While the term “remote chemistry” suggests an emphasis on bridging physical
distances, much more challenging gulfs to bridge than distance are, in fact, differences in
distributed collaborations’ and organizations’ cultures, levels of expertise, organizational
practice and policies, and scientific vocabularies. Close interaction between practicing
chemists and information technology developers, iterative approaches to development and
deployment, and mechanisms to share best practices will all be critical in developing new
remote-chemistry capabilities to meet the needs of a diverse chemistry community.
Remote communities and practitioners may also be confronted with currently
poorly understood social/cultural constraints. For example, members of certain
constituencies (e.g., based on ethnicity, race, culture, nationality, age, and/or gender) may
adapt to the remote-community concept far more readily after initial strong personal or
even face-to-face contact with the other members of the community. Expecting remote
communities to develop spontaneously and rapidly in a manner that reflects the current
population of interest groups may or may not be realistic. Social research may be necessary
to understand how to expand remote communities to accurately reflect national and
international demographics.
Access to and Use of Remote Instruments. Advances in information technologies
have made it possible to access and control scientific instruments in real-time from
computers anywhere on the Internet. Technologies such as Web-controlled laboratory
cameras, electronic notebooks, and videoconferencing provide a sense of virtual presence
in a laboratory that partially duplicates the experience of being there. More than a decade
of R&D and technological evolution has greatly reduced the time and effort required to
offer secure remote-instrument access and proved the viability of remote-instrument
services. Instrumentation such as Pacific Northwest National Laboratory’s Virtual NMR
Facility has migrated from being research projects to ongoing operations, and setting up
new instruments for remote operation can now be as simple as running screen-sharing
software or enabling remote options in control software (e.g., in National Instruments’
LabView).
The numerous benefits provided by access to remote instruments include sharing
the acquisition, maintenance, and operating costs of expensive, cutting-edge instruments;
broadening the range of capabilities available to local researchers and students; more-
effective utilization of instruments; and easing the adoption of new techniques in research
projects and student laboratory courses.

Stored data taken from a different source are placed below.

(** * Sample documents *)

Module Examples.

(** A heading, a date line and three body lines. *)
Definition launch_lines : list str :=
  [lit "# Launch"; lit "01.03.2024"; lit "Join us"; lit "#space #rocket";
   lit "https://example.com"].

Definition launch : Event :=
  mkEvent (lit "Launch") (mkdate 2024 3 1) None (lit "Join us")
    (lit "https://example.com") [lit "space"; lit "rocket"].

(** The same, then a heading with nothing but a blank line after it. *)
Definition dangling_lines : list str :=
  launch_lines ++ [lit "## Later"; lit "  "].

(** A heading that meets the final heading where it looks for its date. *)
Definition stacked_lines : list str := [lit "# A"; lit "# B"].

(** A range of three days, and a title with a comma and a semicolon. *)
Definition conference : Event :=
  mkEvent (lit "A, B; C") (mkdate 2024 3 1) (Some (mkdate 2024 3 3)) [] [] [].



(** An event on the day [launch] starts, extracted after it. *)
Definition party : Event :=
  mkEvent (lit "Party") (mkdate 2024 3 1) None [] [] [].

End Examples.

(** * Tactics *)

(** Boolean tests to propositions, in the hypotheses and in the goal. *)
Ltac b2p :=
  repeat match goal with
  | H : andb _ _ = true |- _ => apply andb_true_iff in H; destruct H
  | H : orb _ _ = true |- _ => apply orb_true_iff in H; destruct H
  | H : andb _ _ = false |- _ => apply andb_false_iff in H; destruct H
  | H : orb _ _ = false |- _ => apply orb_false_iff in H; destruct H
  | H : negb _ = true |- _ => apply negb_true_iff in H
  | H : negb _ = false |- _ => apply negb_false_iff in H
  | H : Nat.leb _ _ = true |- _ => apply Nat.leb_le in H
  | H : Nat.leb _ _ = false |- _ => apply Nat.leb_gt in H
  | H : Nat.eqb _ _ = true |- _ => apply Nat.eqb_eq in H
  | H : Nat.eqb _ _ = false |- _ => apply Nat.eqb_neq in H
  | H : Nat.ltb _ _ = true |- _ => apply Nat.ltb_lt in H
  | H : Nat.ltb _ _ = false |- _ => apply Nat.ltb_ge in H
  | H : N.leb _ _ = true |- _ => apply N.leb_le in H
  | H : N.leb _ _ = false |- _ => apply N.leb_gt in H
  | H : N.eqb _ _ = true |- _ => apply N.eqb_eq in H
  | H : N.eqb _ _ = false |- _ => apply N.eqb_neq in H
  | H : N.ltb _ _ = true |- _ => apply N.ltb_lt in H
  | H : N.ltb _ _ = false |- _ => apply N.ltb_ge in H
  | H : Z.leb _ _ = true |- _ => apply Z.leb_le in H
  | H : Z.leb _ _ = false |- _ => apply Z.leb_gt in H
  | H : Z.eqb _ _ = true |- _ => apply Z.eqb_eq in H
  | H : Z.eqb _ _ = false |- _ => apply Z.eqb_neq in H
  | H : Z.ltb _ _ = true |- _ => apply Z.ltb_lt in H
  | H : Z.ltb _ _ = false |- _ => apply Z.ltb_ge in H
  end.

Ltac p2b :=
  repeat match goal with
  | |- andb _ _ = true => apply andb_true_iff; split
  | |- negb _ = true => apply negb_true_iff
  | |- Nat.leb _ _ = true => apply Nat.leb_le
  | |- Nat.leb _ _ = false => apply Nat.leb_gt
  | |- Nat.eqb _ _ = true => apply Nat.eqb_eq
  | |- Nat.eqb _ _ = false => apply Nat.eqb_neq
  | |- Nat.ltb _ _ = true => apply Nat.ltb_lt
  | |- N.leb _ _ = true => apply N.leb_le
  | |- N.leb _ _ = false => apply N.leb_gt
  | |- N.eqb _ _ = true => apply N.eqb_eq
  | |- N.eqb _ _ = false => apply N.eqb_neq
  | |- N.ltb _ _ = true => apply N.ltb_lt
  | |- N.ltb _ _ = false => apply N.ltb_ge
  | |- Z.leb _ _ = true => apply Z.leb_le
  | |- Z.leb _ _ = false => apply Z.leb_gt
  | |- Z.eqb _ _ = true => apply Z.eqb_eq
  | |- Z.eqb _ _ = false => apply Z.eqb_neq
  | |- Z.ltb _ _ = true => apply Z.ltb_lt
  | |- Z.ltb _ _ = false => apply Z.ltb_ge
  end.

(** The character classes as arithmetic on code points. *)
Ltac classes :=
  unfold Re.is_char, Spec.ascii_digit, PyStr.isspace, PyStr.int_space,
    PyStr.between, Char.eqb, PyStr.code in *;
  repeat match goal with
  | H : context [ch (Ascii ?a ?b ?c ?d ?e ?f ?g ?h)] |- _ =>
      let v := eval vm_compute in (ch (Ascii a b c d e f g h)) in
      change (ch (Ascii a b c d e f g h)) with v in H
  | |- context [ch (Ascii ?a ?b ?c ?d ?e ?f ?g ?h)] =>
      let v := eval vm_compute in (ch (Ascii a b c d e f g h)) in
      change (ch (Ascii a b c d e f g h)) with v
  end;
  unfold char in *.

Ltac char_arith := classes; b2p; p2b; try lia.
Lemma nul_guard_touches_only_nul_witness :
  fs (world_of (PreventNulFile.hook quiet_host world_pointer_staged))
    !! "/repo/.agent/scripts/generate_pointers.py" = Some RegularFile
  /\ index (world_of (PreventNulFile.hook quiet_host world_nul_stray))
     = index world_nul_stray.
Proof.
  destruct (nul_guard_touches_only_nul quiet_host world_pointer_staged) as (Hfs & _).
  destruct (nul_guard_touches_only_nul quiet_host world_nul_stray)
    as (_ & _ & _ & Hindex & _).
  split.
  - rewrite Hfs; [reflexivity | vm_compute; discriminate].
  - apply Hindex.
    apply (bool_decide_eq_false_1 ("nul" ∈ PreventNulFile.staged world_nul_stray)).
    vm_compute. reflexivity.
Defined.



(** X4.  On every path the guard prints on stdout only, looks at and
    unlinks no path but its own, and spawns nothing but the two git
    commands, both captured and without a working directory: no
    collaborator script is ever run and nothing goes to stderr. *)
Theorem nul_guard_only_git_and_its_path H w :
  Forall (guard_may H) (trace_of (PreventNulFile.hook H w)).
Proof.
  destruct (decide ("nul" ∈ PreventNulFile.staged w)) as [Hs | Hs].
  - rewrite (nul_staged_run H w Hs). unfold trace_of, nul_banner, nul_cleanup_calls.
    cbn [snd].
    destruct (fs w !! PreventNulFile.nul_path H) as [[|]|]; cbn [app];
      all_guard_permitted.
  - rewrite (nul_unstaged_run H w Hs). unfold trace_of, nul_sweep_calls. cbn [snd].
    destruct (fs w !! PreventNulFile.nul_path H) as [[|]|]; all_guard_permitted.
Qed.

(** X5.  When [nul] is staged the last thing the guard prints is always
    [Fixed! Please commit again.]; it does so even when the file may not
    be deleted and the index may not be rewritten, in which case the world
    is left exactly as it was found. *)
Theorem nul_guard_says_fixed_regardless H w :
  "nul" ∈ PreventNulFile.staged w ->
  (exists before,
      trace_of (PreventNulFile.hook H w)
      = (before ++ [Output Stdout ("Fixed! Please commit again." ++ nl)])%list)
  /\ (may_unlink w = false -> may_reset w = false ->
      world_of (PreventNulFile.hook H w) = w).
Proof.
  intros Hs. rewrite (nul_staged_run H w Hs). unfold trace_of, world_of. cbn [fst snd].
  split.
  - exists (Spawn git_diff_command None true :: nul_banner
            ++ nul_cleanup_calls (PreventNulFile.nul_path H) w
            ++ [Spawn git_reset_nul_command None true])%list.
    cbn [app]. f_equal. rewrite <- !app_assoc. reflexivity.
  - intros Hu Hr. unfold after_reset, after_unlink.
    rewrite Hu, andb_false_r, Hr. reflexivity.
Qed.

Lemma nul_guard_says_fixed_regardless_witness :
  (exists before,
      trace_of (PreventNulFile.hook quiet_host world_nul_locked)
      = (before ++ [Output Stdout ("Fixed! Please commit again." ++ nl)])%list)
  /\ world_of (PreventNulFile.hook quiet_host world_nul_locked) = world_nul_locked.
Proof.
  assert (Hs : "nul" ∈ PreventNulFile.staged world_nul_locked) by by_evaluation.
  destruct (nul_guard_says_fixed_regardless quiet_host world_nul_locked Hs)
    as (Hlast & Hworld).
  split; [exact Hlast | apply Hworld; reflexivity].
Defined.



(** ** Names that are [nul] only once stripped *)

Lemma lstrip_blanks n s : PyStr.lstrip (blanks n ++ s) = PyStr.lstrip s.
Proof.
  induction n as [|n IH]; [reflexivity|].
  change (blanks (S n) ++ s) with (String " "%char (blanks n ++ s)).
  cbn [PyStr.lstrip]. exact IH.
Qed.

Lemma rstrip_blanks n : PyStr.rstrip (blanks n) = "".
Proof.
  induction n as [|n IH]; [reflexivity|].
  cbn [blanks PyStr.rstrip]. rewrite IH. reflexivity.
Qed.

Lemma strip_padded_nul a b : PyStr.strip (padded_nul a b) = "nul".
Proof.
  unfold PyStr.strip, padded_nul. rewrite lstrip_blanks.
  change ("nul" ++ blanks b)
    with (String "n"%char (String "u"%char (String "l"%char (blanks b)))).
  cbn [PyStr.lstrip]. change (PyStr.isspace "n"%char) with false. cbv iota.
  cbn [PyStr.rstrip]. rewrite rstrip_blanks. reflexivity.
Qed.

Lemma padded_nul_not_under_pathspec a b :
  (0 < a + b)%nat -> under_pathspec "nul" (padded_nul a b) = false.
Proof.
  intros Hab. unfold padded_nul. destruct a as [|a].
  - destruct b as [|b]; [lia|]. reflexivity.
  - reflexivity.
Qed.

Lemma padded_nul_no_linebreaks a b : no_linebreaks (padded_nul a b) = true.
Proof.
  assert (Hb : forall n s, no_linebreaks s = true -> no_linebreaks (blanks n ++ s) = true).
  { induction n as [|n IH]; intros s Hs; [exact Hs|].
    change (blanks (S n) ++ s) with (String " "%char (blanks n ++ s)).
    cbn [no_linebreaks]. rewrite (IH s Hs). reflexivity. }
  assert (Hb0 : forall n, no_linebreaks (blanks n) = true)
    by (induction n as [|n IH]; [reflexivity | exact IH]).
  unfold padded_nul. apply Hb.
  change ("nul" ++ blanks b)
    with (String "n"%char (String "u"%char (String "l"%char (blanks b)))).
  cbn [no_linebreaks]. rewrite Hb0. reflexivity.
Qed.
(** X12: a validation error is returned only when a schema was given,
    was run on the extracted payload and rejected it: the error schema for
    a non-ok response, the success schema for an ok response with a truthy
    body.  Its input is the payload the schema was run on. *)
Theorem validation_error_origin (e : ResponseValidationError) (v : JsValue) :
  result (fetchEither rt options) = Normal (Some (ResponseValidation e), v) ->
  exists response payload tr schema zodError,
    transportOutcome rt options = Normal response
    /\ getResponsePayload response = (Normal (None, payload), tr)
    /\ safeParse schema payload = Normal (SafeParseError zodError)
    /\ input e = payload
    /\ errors e = map entry_of_issue (issues zodError)
    /\ ((Response.ok response = true
         /\ truthy payload = true
         /\ successPayloadSchema options = Some schema)
        \/ (Response.ok response = false
            /\ errorPayloadSchema options = Some schema)).
Proof.
  rewrite fetchEither_unfolded.
  destruct (transportOutcome rt options) as [response | t] eqn:Hfetch.
  2: { destruct (classifyFailure_variant t) as [[f ->] | [u ->]];
       intros H; discriminate H. }
  destruct (Response.ok response) eqn:Hok.
  - destruct (getResponsePayload_shape response)
      as [[body [tr Hrun]] | [pe [tr Hrun]]]; rewrite Hrun.
    + destruct (truthy body) eqn:Htruthy;
        [destruct (successPayloadSchema options) as [schema |] eqn:Hschema |];
        try (intros H; discriminate H).
      destruct (safeParse schema body) as [[data | zodError] | t] eqn:Hparse.
      * intros H. discriminate H.
      * intros H. cbn in H. injection H as <- _.
        exists response, body, tr, schema, zodError.
        repeat (split; [reflexivity || assumption |]). left. auto.
      * destruct (classifyFailure_variant t) as [[f ->] | [u ->]];
          intros H; discriminate H.
    + destruct (widen_variant pe) as [[p ->] | [u ->]];
        intros H; discriminate H.
  - destruct (statusCodeToReasonPhrase rt _) as [phrase |];
      [| intros H; discriminate H].
    destruct (getResponsePayload_shape response)
      as [[payload [tr Hrun]] | [pe [tr Hrun]]]; rewrite Hrun.
    + destruct (errorPayloadSchema options) as [schema |] eqn:Hschema;
        [| intros H; discriminate H].
      destruct (safeParse schema payload) as [[data | zodError] | t]
        eqn:Hparse.
      * intros H. discriminate H.
      * intros H. cbn in H. injection H as <- _.
        exists response, payload, tr, schema, zodError.
        repeat (split; [reflexivity || assumption |]). right. auto.
      * destruct (classifyFailure_variant t) as [[f ->] | [u ->]];
          intros H; discriminate H.
    + destruct (widen_variant pe) as [[p ->] | [u ->]];
        intros H; discriminate H.
Qed.

(** X13: a failure thrown by a schema's [safeParse] is caught by the
    same [catch] block as a failure of the transport and classified the
    same way, on the success path and on the error path.  So a TypeError
    thrown inside a schema is reported as a fetch error of type "type"
    although the transport succeeded. *)
Theorem schema_failure_is_classified_like_transport_failure
    (response : Response.t) (payload : JsValue) (tr : list Event)
    (schema : ZodSchema) (t : Thrown) :
  transportOutcome rt options = Normal response ->
  getResponsePayload response = (Normal (None, payload), tr) ->
  safeParse schema payload = Throw t ->
  (Response.ok response = true ->
   truthy payload = true ->
   successPayloadSchema options = Some schema ->
   fetchEither rt options
   = (Normal (classifyFailure t),
      fetchEvent options :: tr ++ [EvSafeParse payload]))
  /\ (Response.ok response = false ->
      statusCodeToReasonPhrase rt (Response.status response) <> None ->
      errorPayloadSchema options = Some schema ->
      fetchEither rt options
      = (Normal (classifyFailure t),
         fetchEvent options :: EvGetReasonPhrase (Response.status response)
           :: tr ++ [EvSafeParse payload]))
  /\ (forall e, t = ThrownError e -> err_class e = TypeError ->
      classifyFailure t
      = (Some (Fetch {| fetch_base := {| message := err_message e;
                                         stack := err_stack e |};
                        fetch_type := FetchType |}), JNull)).
Proof.
  intros Hfetch Hbody Hparse. split; [| split].
  - intros Hok Htruthy Hschema.
    now rewrite fetchEither_unfolded, Hfetch, Hok, Hbody, Htruthy, Hschema,
      Hparse.
  - intros Hok Hphrase Hschema.
    rewrite fetchEither_unfolded, Hfetch, Hok.
    destruct (statusCodeToReasonPhrase rt _) as [phrase |];
      [| now contradiction Hphrase].
    now rewrite Hbody, Hschema, Hparse.
  - intros e -> Hclass. unfold classifyFailure. cbn. now rewrite Hclass.
Qed.

(** X14: every run calls the transport exactly once, first, with the
    request info and [requestInit ?? undefined]; after that it looks up a
    reason phrase at most once, reads the body at most once and runs a
    schema at most once. *)
Theorem fetchEither_calls_each_collaborator_at_most_once :
  exists rest,
    trace (fetchEither rt options) = fetchEvent options :: rest
    /\ calls is_fetch rest = 0
    /\ calls is_lookup rest <= 1
    /\ calls is_body_read rest <= 1
    /\ calls is_safe_parse rest <= 1.
Proof.
  rewrite fetchEither_unfolded. unfold fetchEvent, calls.
  destruct (transportOutcome rt options) as [response | t];
    [| eexists; split; [reflexivity |]; cbn; auto].
  destruct (Response.ok response).
  - destruct (getResponsePayload_runs response)
      as [[rule [v [_ [_ Hrun]]]]
         | [[rule [t [e [_ [_ [_ Hrun]]]]]] | [_ Hrun]]];
      rewrite Hrun;
      try (eexists; split; [reflexivity |]; cbn; auto; fail).
    destruct (truthy v);
      [destruct (successPayloadSchema options) as [schema |] |];
      eexists; (split; [reflexivity |]); cbn; auto.
  - destruct (statusCodeToReasonPhrase rt _) as [phrase |];
      [| eexists; split; [reflexivity |]; cbn; auto].
    destruct (getResponsePayload_runs response)
      as [[rule [v [_ [_ Hrun]]]]
         | [[rule [t [e [_ [_ [_ Hrun]]]]]] | [_ Hrun]]];
      rewrite Hrun;
      try (eexists; split; [reflexivity |]; cbn; auto; fail).
    destruct (errorPayloadSchema options) as [schema |];
      eexists; (split; [reflexivity |]); cbn; auto.
Qed.

(** X15: the reason phrase is looked up exactly for the non-ok
    responses, right after the fetch and before the body is touched; for
    an ok response there is no lookup (so an ok status without a phrase,
    like 299, does no harm). *)
Theorem reason_phrase_lookup_only_for_non_ok (response : Response.t) :
  transportOutcome rt options = Normal response ->
  (Response.ok response = false ->
   exists rest,
     trace (fetchEither rt options)
     = fetchEvent options :: EvGetReasonPhrase (Response.status response)
         :: rest
     /\ calls is_lookup rest = 0)
  /\ (Response.ok response = true ->
      calls is_lookup (trace (fetchEither rt options)) = 0).
Proof.
  intros Hfetch. rewrite fetchEither_unfolded, Hfetch.
  unfold fetchEvent, calls. split; intros ->.
  - destruct (statusCodeToReasonPhrase rt _) as [phrase |];
      [| eexists; split; reflexivity].
    destruct (getResponsePayload_runs response)
      as [[rule [v [_ [_ Hrun]]]]
         | [[rule [t [e [_ [_ [_ Hrun]]]]]] | [_ Hrun]]];
      rewrite Hrun;
      try (eexists; split; reflexivity).
    destruct (errorPayloadSchema options) as [schema |];
      eexists; split; reflexivity.
  - destruct (getResponsePayload_runs response)
      as [[rule [v [_ [_ Hrun]]]]
         | [[rule [t [e [_ [_ [_ Hrun]]]]]] | [_ Hrun]]];
      rewrite Hrun; try reflexivity.
    destruct (truthy v);
      [destruct (successPayloadSchema options) as [schema |] |];
      reflexivity.
Qed.

End FetchEitherPaths.

(** X16: the error schema plays no part for an ok response: two calls
    that differ only in [errorPayloadSchema] run alike, with the same
    result and the same calls. *)
Theorem error_schema_unused_for_ok_response
    (rt : Runtime) (options options' : FetchEitherOptions)
    (response : Response.t) :
  requestInfo options' = requestInfo options ->
  requestInit options' = requestInit options ->
  successPayloadSchema options' = successPayloadSchema options ->
  transportOutcome rt options = Normal response ->
  Response.ok response = true ->
  fetchEither rt options' = fetchEither rt options.
Proof.
  intros Hinfo Hinit Hsuccess Hfetch Hok.
  rewrite !fetchEither_unfolded. unfold transportOutcome, fetchEvent in *.
  rewrite Hinfo, Hinit, Hsuccess, Hfetch, Hok. reflexivity.
Qed.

While there can be drawbacks to remote facilities
– for example, conflicts between the service and research missions of a facility, loss of
“bragging rights” and control of instruments, and loss of contact with colleagues at an
instrument site – the potential benefits far outweigh the drawbacks.
Enhanced access to remote instruments would benefit the chemistry community.
Remote access to expensive, high-end, state-of-the-art instruments will maximize their
scientific impact, serve broader audiences, and allow more widespread use of current-
18
generation technologies in both research and education. Technical support for planning and
operating facilities will be a key enabler. On the other hand, problems limiting adoption of
this new research and education mode are potential users’ and facility operators’
unfamiliarity with state-of-the-art networking and distributed-computing technologies,
with best practices developed by current remote facilities, and with the learning curve
associated with the use of the software tools themselves.
Cyberinfrastructure research in support of remote facilities will be needed in
several areas, including the continuing improvements in ease of use and support for
multiple levels of instrument access (e.g., simplified interfaces for novice users or the
ability to allow data collection while prohibiting instrument recalibration), mechanisms for
coordinating across experiments (e.g., experiments guided by simulation results or by other
experiments, or creating large-scale shared community data resources that aggregate
individual remote experiments), and managing distributed facilities (e.g., with instruments
and experts in various techniques at multiple facilities).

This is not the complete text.